Broad-based growth elsewhere. With the exception of a possible downside to the mining sector, growth will be mostly broad-based. Our projection on the agriculture sector remains relatively high at around 7.0%, tapering slightly from 1Q17’s 8.3% on account of moderating palm oil and rubber production growth. We see some possible upside from the construction sector as well given the slight uptick in civil engineering construction work and non-residential construction works during the quarter, notwithstanding slower residential construction during the quarter. Combined, both agriculture and construction sector may contribute around 0.8-0.9 ppt to headline GDP growth (1Q17: 0.9 ppt).

A positive upside possibility. Following all the preceding arguments and supportive empirical evidence there is a reason to expect a positive surprise to the 2Q17 GDP growth to be announced by the Department of Statistics this Friday (18th Aug).

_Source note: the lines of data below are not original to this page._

Definition verify (token : string) (now1 now2 : Z) : vprog VerifiedKey :=
  match parse_token token with
  | None => raise (err AuthenticationFailed "Missing or invalid API key")
  | Some (key_id, secret) =>
      bind (load key_id now1) (λ cached,
      match key_refused content_hash secret now2 cached, cached with
      | Some e, _ => raise e
      | None, None => raise (err AuthenticationFailed "Missing or invalid API key")
      | None, Some (k, _) =>
          bind (remember key_id) (λ _,
          bind (gets (λ v, vf_touched v !! key_id)) (λ memo,
          bind (match (match memo with Some t => Some t | None => ak_last_used_at k end) with
                | Some last => if Z.ltb touch_every (now2 - last) then touch key_id now2 else ret tt
                | None => touch key_id now2
                end) (λ _,
          ret (verified k))))
      end)
  end.

(** [strict] lets [CacheUnavailable] out. *)
Definition invalidate_key (key_id : string) (strict : bool) : prog C unit :=
  let set_ := cp_set (api_cache_key key_id) TOMBSTONE (Some (2 * ttl)) in
  if strict then set_ else suppress_cache tt set_.

Definition forget_missing (key_id : string) : vprog unit :=
  bind (modify (λ v, set_vf_unknown (delete key_id (vf_missing v)) (vf_unknown_window v) v)) (λ _,
  in_cache (suppress_cache tt (bind (cp_delete [api_cache_key key_id]) (λ _, ret tt)))).

Definition invalidate_tenant (tenant_id : string) (strict : bool) : vprog unit :=
  bind (in_db (keys_list tenant_id None LIST_LIMIT)) (λ keys,
  mapM_ (λ k, in_cache (invalidate_key (ak_id k) strict)) keys).
End verifier_ops.

(** ** Readers and a revocation, interleaved

    A reader that went to the store holds its answer until it writes it to the
    cache ([k_pending]); [kp_read_at] is when it read. A reader writes within
    [ttl] of its read or not at all. Entries of the cache live until they
    expire. Everything else that happens to the database keeps a revoked key
    revoked. *)
Section interleaving.
Context {C : Type} `{CacheLaws C} `{Codec cached_key}.
Variable ttl : Z.

Record pending := {
  kp_key : string;
  kp_plan : option (string * Z * bool);
  kp_read_at : Z;
}.

Record kstate := {
  k_cache : C;
  k_db : tenancy_db;
  k_pending : list pending;
}.

Definition is_revoked (k : ApiKey) : Prop := is_Some (ak_revoked_at k).

Definition revoked_in (d : tenancy_db) (key_id : string) : Prop :=
  ∃ k, api_keys d !! key_id = Some k ∧ is_revoked k.

Inductive kstep (s : kstate) : kstate → Prop :=
| k_read key n behind :
    kstep s {| k_cache := k_cache s; k_db := k_db s;
               k_pending := k_pending s ++
                 [{| kp_key := key; kp_plan := planned_put ttl n behind (store_answer key (k_db s));
                     kp_read_at := now (k_cache s) |}] |}
| k_put i p :
    k_pending s !! i = Some p → now (k_cache s) ≤ kp_read_at p + ttl →
    kstep s {| k_cache := snd (run_put (kp_key p) (kp_plan p) (k_cache s)); k_db := k_db s;
               k_pending := delete i (k_pending s) |}
| k_crash i :
    kstep s {| k_cache := k_cache s; k_db := k_db s; k_pending := delete i (k_pending s) |}
| k_tombstone key strict :
    kstep s {| k_cache := snd (invalidate_key ttl key strict (k_cache s)); k_db := k_db s;
               k_pending := k_pending s |}
| k_env c' :
    now (k_cache s) ≤ now c' →
    (∀ key, entry c' (api_cache_key key) =
       match entry (k_cache s) (api_cache_key key) with
       | Some (v, e) => if expired e (now c') then None else Some (v, e)
       | None => None
       end) →
    kstep s {| k_cache := c'; k_db := k_db s; k_pending := k_pending s |}
| k_database d' :
    (∀ key, revoked_in (k_db s) key → revoked_in d' key) →
    kstep s {| k_cache := k_cache s; k_db := d'; k_pending := k_pending s |}.

Inductive ksteps (s : kstate) : kstate → Prop :=
| ksteps_refl : ksteps s s
| ksteps_step s1 s2 : ksteps s s1 → kstep s1 s2 → ksteps s s2.

(** The state in which the revocation of [key] commits: its tombstone, written
    at most [ttl] ago, stands; readers may hold what they read before, at
    readings of the clock up to [n]. *)
Record revocation_commits (key : string) (n : Z) (s : kstate) : Prop := {
  rc_revoked : revoked_in (k_db s) key;
  rc_tombstone : ∃ e, entry (k_cache s) (api_cache_key key) = Some (TOMBSTONE, Some e) ∧
                      now (k_cache s) + ttl ≤ e;
  rc_pending p : p ∈ k_pending s → ∃ n' behind answer,
    kp_plan p = planned_put ttl n' behind answer ∧
    (kp_key p = key → kp_read_at p ≤ now (k_cache s) ∧ n' ≤ n ∧ is_Some answer);
}.

(** A cache value on which a [verify] from clock [n] on refuses the key. *)
Definition refusing (n : Z) (v : string) : Prop :=
  v = TOMBSTONE ∨
  ∃ k status, v = dump (k, status) ∧ ∀ n', n ≤ n' → usable_at k n' = false.

Definition plan_ok (key : string) (n : Z) (deadline : Z) (p : pending) : Prop :=
  kp_key p = key →
  match kp_plan p with
  | None => True
  | Some (v, t, true) => refusing n v ∧ t = ttl
  | Some (v, t, false) => kp_read_at p + ttl ≤ deadline
  end.

Definition plan_lives (p : pending) : Prop :=
  match kp_plan p with
  | Some (_, t, _) => 0 < t
  | None => True
  end.

Record kinv (key : string) (n deadline : Z) (s : kstate) : Prop := {
  ki_revoked : revoked_in (k_db s) key;
  ki_now : deadline ≤ now (k_cache s) + ttl;
  ki_pending : Forall (plan_ok key n deadline) (k_pending s);
  ki_lives : Forall plan_lives (k_pending s);
  ki_entry : match entry (k_cache s) (api_cache_key key) with
             | None => deadline < now (k_cache s)
             | Some (v, e) => refusing n v ∧ match e with Some e => deadline ≤ e | None => True end
             end;
}.

(** ** Lemmas *)

Lemma revoked_unusable k n : is_revoked k → usable_at k n = false.
Proof. intros [x Hx]. unfold usable_at. by rewrite Hx. Qed.

Lemma unusable_later k n n' : usable_at k n = false → n ≤ n' → usable_at k n' = false.
Proof.
  unfold usable_at. destruct (ak_revoked_at k); [done|]. destruct (ak_expires_at k); [|done].
  intros. lia.
Qed.

Lemma api_cache_key_eqb a b : String.eqb (api_cache_key a) (api_cache_key b) = String.eqb a b.
Proof. done. Qed.

Lemma plan_ok_mono key n dl p q :
  kp_key q = kp_key p → kp_plan q = kp_plan p → kp_read_at q = kp_read_at p →
  plan_ok key n dl p → plan_ok key n dl q.
Proof. unfold plan_ok. by intros -> -> ->. Qed.

Lemma store_answer_revoked key d :
  revoked_in d key → ∃ k status, store_answer key d = Some (k, status) ∧ is_revoked k.
Proof. intros (k & Hk & Hr). unfold store_answer. rewrite Hk. simpl. eauto. Qed.

(** What a reader of the revoked record plans to write. *)
Lemma planned_revoked n n' behind k status :
  is_revoked k →
  planned_put ttl n' behind (Some (k, status)) = Some (dump (k, status), ttl, true) ∧
  refusing n (dump (k, status)).
Proof.
  intros Hr. unfold planned_put. rewrite revoked_unusable by done. rewrite orb_true_r. split; [done|].
  right. exists k, status. split; [done|]. intros. by apply revoked_unusable.
Qed.

Lemma put_entry_law key v t overwrite c :
  0 < t →
  let c' := snd (put_entry key v t overwrite c) in
  now c' = now c ∧
  ∀ key', entry c' (api_cache_key key') =
    if up c && String.eqb key key' && (overwrite || bool_decide (entry c (api_cache_key key) = None))
    then Some (v, expiry (Some t) (now c)) else entry c (api_cache_key key').
Proof.
  intros Ht. unfold put_entry, suppress_cache, try. destruct overwrite.
  - destruct (law_set (api_cache_key key) v (Some t) c Ht) as (c' & -> & [_ Hn _ _] & He).
    unfold reply. simpl. destruct (up c) eqn:Hup; simpl; (split; [done|]); intros key';
      by rewrite He, ?andb_true_r.
  - unfold bind. destruct (law_set_if_absent (api_cache_key key) v (Some t) c Ht)
      as (c' & -> & [_ Hn _ _] & He).
    unfold reply. simpl. destruct (up c) eqn:Hup; simpl; (split; [done|]); intros key';
      by rewrite He.
Qed.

Assuming 0.1-0.2 ppt contribution from import duties, our upside scenario puts 2Q17 GDP growth at an average of 5.6%. This compares to our base case forecast of 5.4% and Bloomberg’s consensus estimates of 5.4% (ranging from 4.9-6.0%).

Reiterate narrative of tapering growth. Notwithstanding these upsides, we reiterate our view that growth is likely to taper in 2H17. Our 3Q17 and 4Q17 remains at 5.2% and 4.8% respectively, in absence of convincing signs that manufacturing and services sector strength will persist. At present, survey of sentiments are somewhat mixed with Markit PMI suggesting a downturn in the near term. Furthermore, with mining production expected to remain on the downside relative to our base case forecast (the OPEC voluntary production cut is expected to persist to March 2018.), the deterioration in the mining sector may serve as a dampener to GDP growth moving into 2H17. Assuming that the 2Q17 GDP growth came in higher than our estimate or 5.6% and we maintain our 2H17 growth trajectory the upside to the whole year growth is relatively marginal at 0.1 ppt. Hence, for now we maintain our 2017 GDP forecast at 5.2%.